Als kind was ik veel buiten. Ik kom uit een gezin met meerdere broertjes en zusjes. Elke avond speelden we samen op het pleintje. Acht jaar lang heb ik pianoles gehad en ik las ook veel boeken. Sport was niet echt mijn ding, maar sinds mijn studietijd doe ik aan bootcamp. Het is toch prettig om het hoofd leeg te maken. Goed voor de balans.

Ik ben christelijk opgevoed. Gereformeerd Vrijgemaakt. Dat is niet die ene hele zware kerk waar iedereen direct aan denkt bij Staphorst. Maar het was wel twee keer per zondag dienst en psalmen zingen. Toch kijk ik er goed op terug. Ik heb er ook vriendinnen aan overgehouden. Inmiddels woon ik samen met mijn vriend. Het is allemaal best snel gegaan. Toen ik de studie bij Windesheim afrondde, kregen we net bericht over ons huisje. Ja, heel soepel en voorspoedig. Bijna te gemakkelijk, hahaha.’

Hoe was je zelf als leerling?
‘Ik had altijd wel zin om naar school te gaan, vooral om mijn vrienden te zien. Mijn ouders werkten daar ook, dus het voelde heel vertrouwd. Ik was wel aanwezig in de les, maar ik haalde goeie cijfers. Hopelijk hebben docenten mij niet als irritant druk ervaren. Het zal wel niet. Ik was best gemotiveerd en had alles op orde.

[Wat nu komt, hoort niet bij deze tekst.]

(** The handler does what the class of the frame says, and returns. *)
Lemma onmessage_body_perform (ws : nat) (frame : string) (e : Env) :
  onmessage_body P ws frame e = perform P ws (normalize P (calls e) frame) e.
Proof.
  unfold onmessage_body, try_catch, try_block, normalize, parse, prop.
  destruct (JSON_parse P frame) as [j|]; [|reflexivity].
  unfold bind at 1. unfold ret at 1.
  unfold bind at 1. unfold lift_result at 1.
  destruct (get (Some j) "type") as [err|ty] eqn:Hty; [reflexivity|].
  destruct (is_string ty "heartbeat"); [reflexivity|].
  destruct (is_string ty "connected" || is_string ty "pong"); [reflexivity|].
  destruct (truthy ty) eqn:Htruthy; [|reflexivity].
  rewrite andb_true_l.
  unfold bind at 1. unfold lift_result at 1.
  rewrite (get_parsed j "payload" ty Hty).
  destruct (truthy (field (Some j) "payload")) eqn:Hp; [|reflexivity].
  unfold build_event, prop, bind, lift_result.
  rewrite Hty, !(get_truthy _ _ Hp), (get_parsed j "timestamp" ty Hty).
  assert (Hfield : field (Some j) "type" = ty) by (unfold field; now rewrite Hty).
  unfold event_of, perform, bind. rewrite Hfield.
  destruct (truthy (field (field (Some j) "payload") "id")) eqn:Hid;
    unfold crypto_randomUUID, dispatch_addEvent, modify, ret; cbn [negb].
  all: unfold notify_severity, dispatch_addNotification; cbn [severity message tick calls set_store];
    match goal with |- context [if ?c then _ else _] => destruct c end; reflexivity.
Qed.

Lemma normalize_unparsed (n : nat) (frame : string) :
  JSON_parse P frame = None -> normalize P n frame = Unparseable.
Proof. unfold normalize. now intros ->. Qed.

(** Whatever the frame, the handler returns: no exception leaves it. *)
Lemma onmessage_body_returns (ws : nat) (frame : string) (e : Env) :
  fst (onmessage_body P ws frame e) = inr tt.
Proof.
  unfold onmessage_body, try_catch.
  destruct (try_block P ws frame e) as [[err|[]] e']; reflexivity.
Qed.

Lemma perform_event (ws : nat) (ev : DashboardEvent) (g : bool) (e : Env) :
  let e' := snd (perform P ws (DomainEvent ev g) e) in
  sockets e' = sockets e /\ timeouts e' = timeouts e /\ intervals e' = intervals e /\
  recentEvents (store e') = ev :: take 99 (recentEvents (store e)).
Proof.
  unfold perform, bind, notify_severity, dispatch_addEvent, dispatch_addNotification, modify.
  destruct g; cbn;
    match goal with |- context [if ?c then _ else _] => destruct c end; cbn; auto.
Qed.

Lemma perform_no_event (ws : nat) (c : Classification) (e : Env) :
  (forall ev g, c <> DomainEvent ev g) ->
  store (snd (perform P ws c e)) = store e.
Proof.
  intros Hc. destruct c as [| |ev g|]; try reflexivity.
  - unfold perform, try_catch, ws_send.
    destruct (sockets e !! ws) as [w|]; [|reflexivity].
    destruct (readyState w); reflexivity.
  - now destruct (Hc ev g).
Qed.

End OnMessageFacts.

(** *** The handler inside the two hooks *)

Section HookOnMessage.

Variable P : Platform.

Lemma UseWebSocket_set_env_env (st : UseWebSocket.State) :
  UseWebSocket.set_env (UseWebSocket.env st) st = st.
Proof. now destruct st. Qed.
(** Goes through a computation built from binds, branches and loops down
    to the computations the hint database knows. *)
Ltac frame :=
  repeat first
    [ exact same_token_refl | exact same_token_trans
    | exact same_sent_refl | exact same_sent_trans
    | solve [auto with frame]
    | apply respects_ret
    | apply respects_fail
    | apply respects_bind
    | apply respects_for_each
    | apply respects_for_from
    | match goal with
      | |- respects _ (match ?x with _ => _ end) => destruct x
      | |- respects _ (let (_, _) := ?x in _) => destruct x
      end
    | progress intros ].

Lemma token_expect_status dbg v c : respects same_token (expect_status dbg v c).
Proof. unfold expect_status, str, MXS_ERROR. frame. Qed.

Lemma sent_expect_status dbg v c : respects same_sent (expect_status dbg v c).
Proof. unfold expect_status, str, MXS_ERROR. frame. Qed.

#[local] Hint Resolve token_expect_status sent_expect_status : frame.

Lemma token_expect_n_status dbg n v c : respects same_token (expect_n_status dbg n v c).
Proof.
  unfold expect_n_status. generalize true.
  induction n as [|n IH]; intros b; simpl; frame.
Qed.

Lemma sent_expect_n_status dbg n v c : respects same_sent (expect_n_status dbg n v c).
Proof.
  unfold expect_n_status. generalize true.
  induction n as [|n IH]; intros b; simpl; frame.
Qed.

#[local] Hint Resolve token_expect_n_status sent_expect_n_status : frame.

Lemma sent_put_value_replies dbg stray n : respects same_sent (put_value_replies dbg stray n).
Proof.
  unfold put_value_replies, put_value_exec, mxb_assert_that, elements, element,
    str, for_, MXS_ERROR, MXS_WARNING.
  frame.
Qed.
(** * fromEds: conversion of EDS blocks and tables to custom-element markup

    A shallow embedding of the [EDSBlockDeserializer] class of
    [from-eds.js] and a verification of its documented behaviour.

    Conventions of the embedding.
    - A JavaScript string is the list of its UTF-16 code units ([list N]).
    - A DOM node is a tree ([node]); the converter never mutates the
      parsed input (it clones, or builds fresh elements), so nodes are
      values.  All elements are HTML elements of an HTML document; an
      element stores its lower-case local name ([tagName] of the DOM is
      its upper-case form).
    - What the browser provides and the repository does not define (the
      HTML parser, the HTML serialiser, [String.prototype.toLowerCase],
      the validity test on element and attribute names) is a field of
      the record [Platform].
    - The two private maps of the class are the record [deserializer],
      threaded through the entry points.
    - [convertBlock] and [convertTable] recurse through the identifier
      maps; the embedding bounds the recursion with a fuel argument and
      an exception of the DOM is a value of [error]. *)

From Stdlib Require Import NArith List String Ascii Lia.
From Stdlib Require DecimalString DecimalN.
From stdpp Require Import base option list gmap.
(** * gs-optimize: a shallow embedding of [gs-optimize.py]

    The script shrinks PDF files with Ghostscript: [optimize_file] runs the
    compressor on one file and keeps the smaller of source and output,
    [optimize_folder] does so for every PDF of a directory and prints the
    totals.  This development embeds the script function by function and
    proves the properties of its specification.

    Conventions of the embedding.
    - Python integers are [Z]; Python floats are IEEE binary64 values,
      carried by their exact rational value ([Q]) and rounded to nearest,
      ties to even, after every operation.
    - The file system is a finite map from paths to file contents; every
      call into the operating system is recorded in a trace.
    - A computation is a state transformer that ends in a value, a Python
      exception or [sys.exit]. *)

From Stdlib Require Import ZArith QArith Qround Qabs Qpower Lia Lqa.
From Stdlib Require Import String Ascii List Permutation.
From Stdlib Require Import DecimalString.
From Stdlib Require PrimFloat FloatOps Uint63.
From stdpp Require Import base option gmap strings list.

Open Scope Z_scope.
Open Scope string_scope.

(* ===================================================================== *)
(** * Part I: the program *)
(* ===================================================================== *)

(** ** Python strings *)

Fixpoint startswith (s p : string) : bool :=
  match p, s with
  | EmptyString, _ => true
  | String c p', String d s' => if Ascii.eqb c d then startswith s' p' else false
  | String _ _, EmptyString => false
  end.

Definition string_rev (s : string) : string :=
  string_of_list_ascii (List.rev (list_ascii_of_string s)).

Definition endswith (s p : string) : bool :=
  startswith (string_rev s) (string_rev p).

(** [sep.join(parts)] *)
Fixpoint str_join (sep : string) (parts : list string) : string :=
  match parts with
  | [] => EmptyString
  | [p] => p
  | p :: rest => p ++ sep ++ str_join sep rest
  end.

(** ** Outcomes of a Python computation *)

Inductive exn :=
  | ZeroDivisionError
  | OverflowError
  | FileNotFoundError (path : string)
  | FileExistsError (path : string)
  | NotADirectoryError (path : string).

(** The argument of [sys.exit]. *)
Inductive exit_arg :=
  | ExitCode (n : Z)
  | ExitMsg (msg : string).

Inductive outcome (A : Type) :=
  | Ok (a : A)
  | Raise (e : exn)
  | Exit (x : exit_arg).
Arguments Ok {A} a.
Arguments Raise {A} e.
Arguments Exit {A} x.

(** The status the interpreter ends with on [sys.exit(x)]: an integer is the
    status, any other object is printed to the error stream and the status
    is 1. *)
Definition exit_status (x : exit_arg) : Z :=
  match x with
  | ExitCode n => n
  | ExitMsg _ => 1
  end.

Definition exit_diagnostic (x : exit_arg) : option string :=
  match x with
  | ExitCode _ => None
  | ExitMsg m => Some m
  end.

(** Pure computations that may raise. *)
Definition obind {A B} (m : outcome A) (f : A -> outcome B) : outcome B :=
  match m with
  | Ok a => f a
  | Raise e => Raise e
  | Exit x => Exit x
  end.

(** ** Floating point: IEEE binary64, round to nearest, ties to even

    A finite float is carried by its exact rational value; every operation
    rounds the exact result.  The two zeros are not told apart: the script
    only divides, subtracts from 1 and multiplies by 100 values that come
    from non-negative sizes, and never gets to see the sign of a zero. *)

Definition pow2 (e : Z) : Q := Qpower 2 e.

(** Round half to even, to an integer. *)
Definition rne (q : Q) : Z :=
  let f := Qfloor q in
  match Qcompare (q - inject_Z f) (1 # 2) with
  | Lt => f
  | Gt => f + 1
  | Eq => if Z.even f then f else f + 1
  end.

(** [Qlog2 q] is the integer [l] with [2^l <= q < 2^(l+1)], for [0 < q]. *)
Definition Qlog2 (q : Q) : Z :=
  let l := Z.log2 (Qnum q) - Z.log2 (Zpos (Qden q)) in
  if Qle_bool (pow2 l) q then l else l - 1.

(** The exponent of the last place of the binary64 numbers around [q]:
    53 significant bits, and -1074 in the subnormal range. *)
Definition ulp_exp (q : Q) : Z := Z.max (Qlog2 q - 52) (-1074).
Definition dispatch (a : Action) (s : VariantA.Selection) : VariantA.Selection :=
  match a with
  | clickDestilado p =>
      {| VariantA.selectedDestilado := toggle (VariantA.selectedDestilado s) p;
         VariantA.selectedEnergetico := VariantA.selectedEnergetico s;
         VariantA.energeticoOption := VariantA.energeticoOption s;
         VariantA.selectedGelo := VariantA.selectedGelo s |}
  | clickPack x => VariantA.selectPackOption x s
  | clickEnergetico p =>
      {| VariantA.selectedDestilado := VariantA.selectedDestilado s;
         VariantA.selectedEnergetico := toggle (VariantA.selectedEnergetico s) p;
         VariantA.energeticoOption := VariantA.energeticoOption s;
         VariantA.selectedGelo := VariantA.selectedGelo s |}
  | clickGelo p =>
      {| VariantA.selectedDestilado := VariantA.selectedDestilado s;
         VariantA.selectedEnergetico := VariantA.selectedEnergetico s;
         VariantA.energeticoOption := VariantA.energeticoOption s;
         VariantA.selectedGelo := toggle (VariantA.selectedGelo s) p |}
  | clickAddCombo now => fst (VariantA.handleAddCombo now s)
  | closeDialog => VariantA.resetSelections s
  end.

Section Dialog.
Variable products : list Product.
Variable categories : list Category.

Definition offered (s : VariantA.Selection) (a : Action) : Prop :=
  match a with
  | clickDestilado p =>
      exists search,
        In p (ProductSelector.filteredProducts
                (VariantA.destilados products categories) search)
  | clickPack _ => True
  | clickEnergetico p =>
      exists search,
        In p (ProductSelector.filteredProducts
                (match VariantA.energeticoOption s with
                 | VariantA.Opt2L => VariantA.energeticos2L products
                 | VariantA.Opt5cans => VariantA.energeticosCans products
                 end) search)
  | clickGelo p =>
      exists search,
        In p (ProductSelector.filteredProducts (VariantA.gelos products) search)
  | clickAddCombo _ => True
  | closeDialog => True
  end.

Inductive reachable : VariantA.Selection -> Prop :=
| reachable_initial : reachable VariantA.initial
| reachable_dispatch s a :
    reachable s -> offered s a -> reachable (dispatch a s).
End Dialog.

End DialogA.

Mijn moeder zat in een kinderboekenjury. Ze kreeg de nieuwste boeken thuisbezorgd. Geweldig vond ik dat. Lekker lezen. Nu heb ik daar minder tijd voor. Ik laat mij vooral bijpraten door mijn vader. Hij leest veel thrillers van Amerikaanse schrijvers. Eerlijk gezegd vind ik die leuker dan Nederlandse romans. Op het mbo is fictie lezen geen examenonderdeel. Maar als ik studenten iets gemakkelijks aanbeveel, dan toch die hele serie van De Zeven Zussen. Niet echt mijn smaak, maar het leest vlot weg. Beter iets, dan niets. Al is het de Donald Duck!’

Waarom koos je voor het onderwijs?
‘Ik wilde niet per se hetzelfde als mijn ouders. Maar ik zag wel hoe leuk het was. Ze zaten vaak samen aan de keukentafel na te kijken of toetsen te maken. Mijn moeder is heel creatief in het verzinnen van opdrachten. Soms hielp ik mee bij het nakijken. Dat goede gevoel is daar wel ontstaan…

Leren grenzen stellen

Ik heb na de havo eerst een jaar Toegepaste Psychologie gedaan. Best aardig, maar veel te breed. Uiteindelijk trok toch die Lerarenopleiding Nederlands. Vooral het lesgeven spreekt mij aan. Betekenis geven aan de lesstof. Dat kan ik best goed, merk ik. Uitleggen waarom het juiste gebruik van d’s en t’s belangrijk is. Ik geef bijvoorbeeld les aan onderwijsassistenten in opleiding. Die moeten later ook foutloos een verslag kunnen inleveren. Anders word je niet serieus genomen. Ik sluit niet uit dat ik ooit ook andere vakken ga geven. Maar ik wil eerst ervaring opdoen.’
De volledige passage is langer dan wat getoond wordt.